1. 程式人生 > >特徵提取使用已有的卷積基(VGG16)訓練微型模型

特徵提取使用已有的卷積基(VGG16)訓練微型模型

程式碼是《Python深度學習》上的,自己敲一遍看看,我自己的聯想拯救者跑起來都比較慢,GPU will be better!

# -*- coding: utf-8 -*-
"""
Created on Tue Oct 30 22:04:30 2018

@author: Lxiao217
"""
import os
import numpy as np
from keras.preprocessing.image import ImageDataGenerator
from keras.applications import VGG16

conv_base = VGG16(weights = 'imagenet',
                  include_top = False,
                  input_shape = (150,150,3))

base_dir = 'F:\\python\\DeepLearning\\cats_and_dogs_small'
train_dir = os.path.join(base_dir, 'train')
validation_dir = os.path.join(base_dir, 'validation')
test_dir = os.path.join(base_dir, 'test')

datagen = ImageDataGenerator(rescale = 1./255)
batch_size = 20

def extract_features(directory, sample_count):
    features = np.zeros(shape = (sample_count, 4, 4, 512))
    labels = np.zeros(shape = (sample_count))
    generator = datagen.flow_from_directory(
            directory,
            target_size = (150, 150),
            batch_size = batch_size,
            class_mode = 'binary')
    i = 0
    for input_batch, labels_batch in generator:
        features_batch = conv_base.predict(input_batch)
        features[i * batch_size : (i+1)*batch_size] = features_batch
        labels[i*batch_size : (i+1)*batch_size] = labels_batch
        i += 1
        
        #注意:這些生成器在迴圈中不斷地生成資料,所以你必須在讀取完所有的影象後終止迴圈
        if i * batch_size >= sample_count:
            break
    return features, labels

train_features, train_labels = extract_features(train_dir, 2000)
validation_features, validation_labels = extract_features(validation_dir, 1000)
test_features, test_labels = extract_features(test_dir, 1000)

#將提取的特徵展平
train_features = np.reshape(train_features, (2000, 4*4*512))
validation_features = np.reshape(validation_features, (1000, 4*4*512))
test_features = np.reshape(test_features, (1000, 4*4*512))

from keras import models
from keras import layers
from keras import optimizers


#conv_base.trainable = False   #凍結卷積基,不訓練這個,因為引數太多
model = models.Sequential()
#model.add(conv_base) #特徵提取的第二種方法:擴充套件conv_base 模型,然後在輸入資料上端到端地執行模型
model.add(layers.Dense(256, activation = 'relu', input_dim = 4*4*512))
model.add(layers.Dropout(0.5))
model.add(layers.Dense(1, activation = 'sigmoid'))
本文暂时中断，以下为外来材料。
(** X23. For an input that is not white space only, parse_input returns the
    first word of the input in lower case as the command and the other
    words unchanged as the arguments; no word is empty or contains white
    space, so the strip of each word changes nothing. *)
Theorem parse_input_words (user_input : string) :
  ~ blank user_input ->
  exists first args,
    split user_input = first :: args /\
    parse_input user_input = Ok (lower first, args) /\
    Forall (fun w => w <> "" /\ no_space w) (first :: args).
Proof.
  intros Hnb.
  pose proof (split_ws_tokens user_input "" eq_refl) as Htok.
  fold (split user_input) in Htok.
  destruct (split user_input) as [|first args] eqn:Es.
  - exfalso. apply Hnb. now apply (split_ws_nil user_input "").
  - exists first, args. split; [reflexivity|]. split; [|assumption].
    unfold parse_input. rewrite Es.
    assert (truthy (strip user_input) = true) as ->.
    { apply truthy_true_iff. intros H. apply Hnb. now apply strip_blank. }
    simpl. inversion Htok as [|? ? [_ Hns] Hargs]; subst.
    rewrite (strip_no_space first Hns). do 2 f_equal.
    clear Es Htok. induction Hargs as [|a args [_ Ha] _ IH]; simpl;
      [reflexivity|].
    now rewrite (strip_no_space a Ha), IH.
Qed.

End Book.

(** * The claims on sample data *)

Lemma sample_book_inv : store_inv ascii_isalpha sample_book.
Proof.
  split.
  - repeat constructor; simpl; intuition discriminate.
  - intros k r [[= <- <-] | [[= <- <-] | [[= <- <-] | []]]]; now split.
Qed.
Lemma DownloadPDF_outcomes_witness :
  DownloadPDF (MoreExamples.envWith MoreExamples.threePages "" Examples.plainText)
    "https://example.com/notes.pdf" start
  = (Ok MoreExamples.pdfBytes, start)
  /\ DownloadPDF
       (MoreExamples.envWith MoreExamples.threePages "" Examples.plainText)
       "https://example.com/gone.pdf" start
     = (Fail (AppErrors.mkAppError (-32603)
                "Failed to download PDF: status 404" None), start).
Proof.
  split.
  - apply (proj1 (DownloadPDF_outcomes _ "https://example.com/notes.pdf" start)).
    split; reflexivity.
  - apply (proj2 (proj2 (proj2 (DownloadPDF_outcomes
             (MoreExamples.envWith MoreExamples.threePages "" Examples.plainText)
             "https://example.com/gone.pdf" start))) 404%Z (inr [])).
    + reflexivity.
    + discriminate.
Defined.

(** *** [ExtractText] *)

Lemma extractPages_readable (pages : list PdfPage) :
  Forall readable pages ->
  forall pageNum builder w,
    extractPages pages pageNum builder w
    = (Ok (builder ++ concatTexts pages), w).
Proof.
  induction 1 as [| page pages Hp _ IH]; intros pageNum builder w.
  - simpl. now rewrite append_nil_r.
  - destruct page as [| [err | text]]; [| destruct Hp |];
      cbn [extractPages concatTexts pageText]; rewrite IH.
    + reflexivity.
    + now rewrite append_assoc.
Qed.

Lemma extractPages_fails (pre post : list PdfPage) (err : string) :
  Forall readable pre ->
  forall pageNum builder w,
    extractPages (pre ++ PagePlainText (inl err) :: post) pageNum builder w
    = (Fail (NewAppError InternalError
               ("Failed to extract text from page "
                ++ itoa (pageNum + Z.of_nat (List.length pre)))
               (Some err)), w).
Proof.
  induction 1 as [| page pre Hp _ IH]; intros pageNum builder w.
  - cbn [app extractPages List.length]. now rewrite Z.add_0_r.
  - destruct page as [| [e | text]]; [| destruct Hp |];
      cbn [app extractPages]; rewrite IH; cbn [List.length];
      replace (pageNum + 1 + Z.of_nat (List.length pre))%Z
        with (pageNum + Z.of_nat (S (List.length pre)))%Z by lia;
      reflexivity.
Qed.

(** X6. When the reader opens the document, [ExtractText] returns the plain
    texts of the pages joined in page order, null pages adding nothing;
    when the text of a page fails to extract, it fails with InternalError
    naming the number of the first such page, null pages counted. *)
Theorem ExtractText_pages (env : Env) (pdfData : list byte)
    (pages : list PdfPage) (w : Trace) :
  pdfNewReader env pdfData = inr pages ->
  (Forall readable pages ->
   ExtractText env pdfData w = (Ok (concatTexts pages), w))
  /\ (forall pre err post,
        pages = (pre ++ PagePlainText (inl err) :: post)%list ->
        Forall readable pre ->
        ExtractText env pdfData w
        = (Fail (AppErrors.mkAppError (-32603)
                   ("Failed to extract text from page "
                    ++ itoa (Z.of_nat (List.length pre) + 1))
                   (Some err)), w)).
Proof.
  intros Hr. unfold ExtractText. rewrite Hr. split.
  - intros H. now rewrite (extractPages_readable pages H).
  - intros pre err post -> H. rewrite (extractPages_fails pre post err H).
    unfold NewAppError, InternalError.
    now rewrite (Z.add_comm 1).
Qed.

Lemma ExtractText_pages_witness :
  ExtractText (MoreExamples.envWith MoreExamples.threePages "" Examples.plainText)
    MoreExamples.pdfBytes start
  = (Ok "Go is a language.", start)
  /\ ExtractText
       (MoreExamples.envWith MoreExamples.brokenPages "" Examples.plainText)
       MoreExamples.pdfBytes start
     = (Fail (AppErrors.mkAppError (-32603)
                "Failed to extract text from page 3"
                (Some "malformed stream")), start).
Proof.
  split.
  - apply (proj1 (ExtractText_pages
                    (MoreExamples.envWith MoreExamples.threePages ""
                       Examples.plainText)
                    MoreExamples.pdfBytes MoreExamples.threePages start
                    eq_refl)).
    repeat constructor.
  - apply (proj2 (ExtractText_pages
                    (MoreExamples.envWith MoreExamples.brokenPages ""
                       Examples.plainText)
                    MoreExamples.pdfBytes MoreExamples.brokenPages start
                    eq_refl)
             [PagePlainText (inr "Go is "); PageNull] "malformed stream"
             [PagePlainText (inr "lost")] eq_refl).
    repeat constructor.
Defined.
Lemma idle_and_rightsizing_exclusive_witness :
  exists r1 r3,
    In r1 (_find_idle_servers
             2000 (PyDict.of_list id (servers two_server_db))
             (PyDict.of_list a_server_id (analyze_all_servers two_server_db 2000)))
    /\ In r3 (_find_rightsizing_candidates
                2000 (PyDict.of_list id (servers two_server_db))
                (PyDict.of_list a_server_id (analyze_all_servers two_server_db 2000)))
    /\ In 1%Z (server_ids r1) /\ server_ids r3 = [2%Z] /\ ~ In 1%Z (server_ids r3).
Proof.
  assert (exists r1,
             In r1 (_find_idle_servers
                      2000 (PyDict.of_list id (servers two_server_db))
                      (PyDict.of_list a_server_id
                                      (analyze_all_servers two_server_db 2000)))
             /\ In 1%Z (server_ids r1)) as (r1 & H1 & I1)
      by (eexists; split; [vm_compute; left; reflexivity | left; reflexivity]).
  assert (exists r3,
             In r3 (_find_rightsizing_candidates
                      2000 (PyDict.of_list id (servers two_server_db))
                      (PyDict.of_list a_server_id
                                      (analyze_all_servers two_server_db 2000)))
             /\ server_ids r3 = [2%Z]) as (r3 & H3 & I3)
      by (eexists; split; [vm_compute; left; reflexivity | reflexivity]).
  exists r1, r3. repeat split; try assumption.
  exact (idle_and_rightsizing_exclusive two_server_db 2000 r1 r3 H1 H3 1%Z I1).
Defined.

(** *** The target type grows with the load *)

Lemma price_unique (t : string) (p : Q) :
  In (t, p) PRICE_MAP -> Py.get t PRICE_MAP = Some p.
Proof.
  intro H. each_type H; reflexivity.
Qed.

Lemma price_at_most_ccx33 (t : string) (p : Q) :
  In (t, p) PRICE_MAP -> (p <= 42.49)%Q.
Proof.
  intro H. each_type H; apply Qle_bool_iff; reflexivity.
Qed.

Lemma required_cores_mono (servers : list Server) (p1 p2 : Q) :
  (0 <= Py.sumZ (map cores servers))%Z -> (p1 <= p2)%Q ->
  (required_cores p1 servers <= required_cores p2 servers)%Q.
Proof.
  intros S L. unfold required_cores.
  assert ((1 <= inject_Z (total_original_cores servers))%Q) as T.
  { change 1%Q with (inject_Z 1). rewrite <- Zle_Qle.
    unfold total_original_cores.
    destruct (Z.eqb_spec (Py.sumZ (map cores servers)) 0); lia. }
  set (t := inject_Z (total_original_cores servers)) in *.
  apply Qmult_le_compat_r; [|apply Qlt_le_weak; reflexivity].
  apply Qmult_le_compat_r; [|lra].
  apply Qmult_le_compat_r; [exact L | apply Qlt_le_weak; reflexivity].
Qed.

(** X4.  For the same servers (with a non-negative total of cores), a higher
    combined peak CPU never gets a cheaper target type. *)
Theorem pick_target_type_monotone :
  forall servers p1 p2 price1 price2,
    (0 <= Py.sumZ (map cores servers))%Z ->
    (p1 <= p2)%Q ->
    Py.get (_pick_target_type_for_combined_load p1 servers) PRICE_MAP = Some price1 ->
    Py.get (_pick_target_type_for_combined_load p2 servers) PRICE_MAP = Some price2 ->
    (price1 <= price2)%Q.
Proof.
  intros servers p1 p2 price1 price2 S L G1 G2.
  pose proof (required_cores_mono servers p1 p2 S L) as R.
  pose proof (first_fitting_specified (required_cores p1 servers)) as F1.
  pose proof (first_fitting_specified (required_cores p2 servers)) as F2.
  unfold _pick_target_type_for_combined_load in G1, G2.
  unfold required_cores in F1, F2, R.
  destruct (first_fitting (Py.max (p2 / 100 * _ / 0.7) 1) _) as [t2|].
  - destruct F2 as (q2 & I2 & Fit2 & _).
    rewrite (price_unique _ _ I2) in G2. injection G2 as <-.
    assert (fits (p1 / 100 * inject_Z (total_original_cores servers) / 0.7) t2) as Fit1
        by (unfold fits in *; lra).
    destruct (first_fitting (Py.max (p1 / 100 * _ / 0.7) 1) _) as [t1|].
    + destruct F1 as (q1 & I1 & _ & Min1).
      rewrite (price_unique _ _ I1) in G1. injection G1 as <-.
      exact (Min1 t2 q2 I2 Fit1).
    + exfalso. exact (F1 t2 q2 I2 Fit1).
  - rewrite candidates_by_price in G2. cbn in G2. injection G2 as <-.
    apply (price_at_most_ccx33 (_pick_target_type_for_combined_load p1 servers)).
    apply RecommenderFacts.get_In. exact G1.
Qed.

Lemma pick_target_type_monotone_witness : (3.29 <= 10.49)%Q.
Proof.
  apply (pick_target_type_monotone
           [cloud_server 1 "staging-1" "cx21" 2 5.39;
            cloud_server 2 "staging-2" "cx21" 2 5.39] 7 60 3.29 10.49).
  - vm_compute. discriminate.
  - apply Qle_bool_iff. reflexivity.
  - vm_compute. reflexivity.
  - vm_compute. reflexivity.
Defined.

(** *** Primary keys of the recommendations *)

(** Every row has a key, and no key is used twice. *)
Definition keys_unique (table : list ConsolidationRecommendation) : Prop :=
  Forall (fun r => rec_id r <> None) table /\ NoDup (map key_of table).

Lemma next_id_above (ids : list Z) (i : Z) : In i ids -> (i < next_id ids)%Z.
Proof.
  unfold next_id. induction ids as [|j ids IH]; intro H; [destruct H|].
  cbn [fold_right]. destruct H as [->|H]; [lia|]. specialize (IH H). lia.
Qed.

Lemma add_all_keys table news :
  keys_unique table -> keys_unique (add_all table news).
Proof.
  revert table. induction news as [|r rest IH]; intros table [F N]; cbn [add_all].
  - split; assumption.
  - apply IH. split.
    + apply Forall_app. split; [exact F|]. constructor; [discriminate|constructor].
    + rewrite map_app. cbn [map key_of with_id rec_id].
      apply (Permutation_NoDup (Permutation_cons_append _ _)).
      constructor; [|exact N].
      intro H. apply next_id_above in H. lia.
Qed.

Lemma keys_unique_filter f table :
  keys_unique table -> keys_unique (filter f table).
Proof.
  intros [F N]. split.
  - apply Forall_forall. intros r H. apply filter_In in H.
    exact (proj1 (Forall_forall _ _) F r (proj1 H)).
  - clear F. induction table as [|r table IH]; cbn [filter map]; [constructor|].
    cbn [map] in N. inversion N as [|? ? Hr N']; subst.
    destruct (f r); cbn [map]; [|exact (IH N')].
    constructor; [|exact (IH N')].
    intro H. apply Hr. apply in_map_iff in H. destruct H as (x & E & Hx).
    apply filter_In in Hx. rewrite <- E. apply in_map. exact (proj1 Hx).
Qed.

(** X5.  A generation cycle keeps the primary key of the recommendations
    unique: every new row gets a key, and no key of the table after the run
    is used twice. *)
Theorem generate_recommendations_keeps_keys :
  forall db now,
    keys_unique (consolidation_recommendations db) ->
    keys_unique (consolidation_recommendations (snd (generate_recommendations db now)))
    /\ Forall (fun r => rec_id r <> None) (fst (generate_recommendations db now)).
Proof.
  intros db now K.
  assert (keys_unique (consolidation_recommendations
                         (snd (generate_recommendations db now)))) as K'.
  { unfold generate_recommendations. cbv zeta. cbn [snd consolidation_recommendations].
    apply add_all_keys. apply keys_unique_filter. exact K. }
  split; [exact K'|].
  destruct (generate_recommendations_tables db now) as (Ht & _).
  cbv zeta in Ht. rewrite Ht in K'. destruct K' as [F _].
  apply Forall_app in F. exact (proj2 F).
Qed.

Lemma generate_recommendations_keeps_keys_witness :
  keys_unique (consolidation_recommendations
                 (snd (generate_recommendations small_db 2000)))
  /\ Forall (fun r => rec_id r <> None) (fst (generate_recommendations small_db 2000)).
Proof.
  apply generate_recommendations_keeps_keys.
  split.
  - repeat constructor; discriminate.
  - cbn. repeat constructor; cbn; intuition discriminate.
Defined.

End RecommenderMore.

(* ================================================================== *)
(** * Further properties of the analyzer and of the cloud metrics path *)
(* ================================================================== *)

Module AnalyzerMore.
Import Models Analyzer.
model.compile(optimizer = optimizers.RMSprop(lr = 8e-4),
              loss = 'binary_crossentropy',
              metrics = ['acc'])
history = model.fit(train_features,
                    train_labels,
                    epochs = 30,
                    batch_size = 20,
                    validation_data = (validation_features, validation_labels))

import matplotlib.pyplot as plt
acc = history.history['acc']
val_acc = history.history['val_acc']
loss = history.history['loss']
val_loss = history.history['val_loss']
epochs = range(1, len(acc) + 1)

plt.plot(epochs, acc, 'b*', label = 'Train_acc')
plt.plot(epochs, val_acc, 'b', label = 'Validation_acc')
plt.title('Training and Validation Accuracy')
plt.legend()

plt.figure()

plt.plot(epochs, loss, 'r*', label = 'Train_loss')
plt.plot(epochs, val_loss, 'r', label = 'Validation_loss')
plt.title('Training and Validation Loss')
plt.legend()

plt.show()

執行的結果如下:

 

驗證精度90%,基本上第四代開始就開始過擬合了,後面使用“微調模型”能達到96%的精度。